====== Data for this task ======
Lemma read_provider_effect key now now' pttl times d m :
  now <= now' ->
  same_read (read_view key now' pttl (provider_effect now pttl times (d, m, Some times)))
            (read_view key now' pttl (d, m, Some times)).
Proof.
  intros Hle. unfold provider_effect. cbv zeta. cbn [fst snd].
  set (times' := still_live now pttl times).
  assert (forall l, filterb (live now' pttl times') l = filterb (live now' pttl times) l) as Hlive.
  { intros l. apply filterb_ext. intros e _. by apply live_still_live. }
  destruct (bool_decide_reflect (times' = ∅)) as [Hempty|Hne].
  - unfold read_view at 2. cbn [fst snd]. destruct d as [data|]; [|done].
    destruct (DecodeProviderRecords data) as [l|]; [|done]. rewrite <- Hlive.
    destruct (filterb (live now' pttl times') l) as [|e l'] eqn:Hl; [done|].
    assert (e ∈ filterb (live now' pttl times') l) as He by (rewrite Hl; set_solver).
    apply elem_of_filterb in He as [He%live_alive _]. rewrite Hempty, lookup_empty in He.
    by destruct He.
  - assert (forall l, filterb (live now' pttl times')
      (filterb (fun e => bool_decide (is_Some (times' !! Provider e))) l) = filterb (live now' pttl times) l) as Hsurv.
    { intros l. rewrite filterb_filterb; [apply Hlive|]. intros e He.
      by apply bool_decide_eq_true_2, (live_alive now' pttl). }
    destruct d as [data|]; simpl default.
    + destruct (DecodeProviderRecords data) as [l|e] eqn:Hd.
      * destruct (encodeProviderRecordList _) as [merged|e] eqn:Henc.
        -- unfold read_view. cbn [fst snd]. rewrite Hd, (DecodeProviderRecords_list _ _ Henc), Hsurv.
           apply same_read_refl.
        -- unfold read_view. cbn [fst snd]. rewrite Hd, Hlive. apply same_read_refl.
      * unfold read_view. cbn [fst snd]. by rewrite Hd.
    + rewrite DecodeProviderRecords_nil. cbn [filterb].
      destruct (encodeProviderRecordList _) as [merged|e] eqn:Henc; [|done].
      unfold read_view. cbn [fst snd]. by rewrite (DecodeProviderRecords_list _ _ Henc).
Qed.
======
**Exercise prompt:**
Every line of the material that holds the word "merged" must be found and copied.

**Problem solution:**
      * destruct (encodeProviderRecordList _) as [merged|e] eqn:Henc.
      destruct (encodeProviderRecordList _) as [merged|e] eqn:Henc; [|done].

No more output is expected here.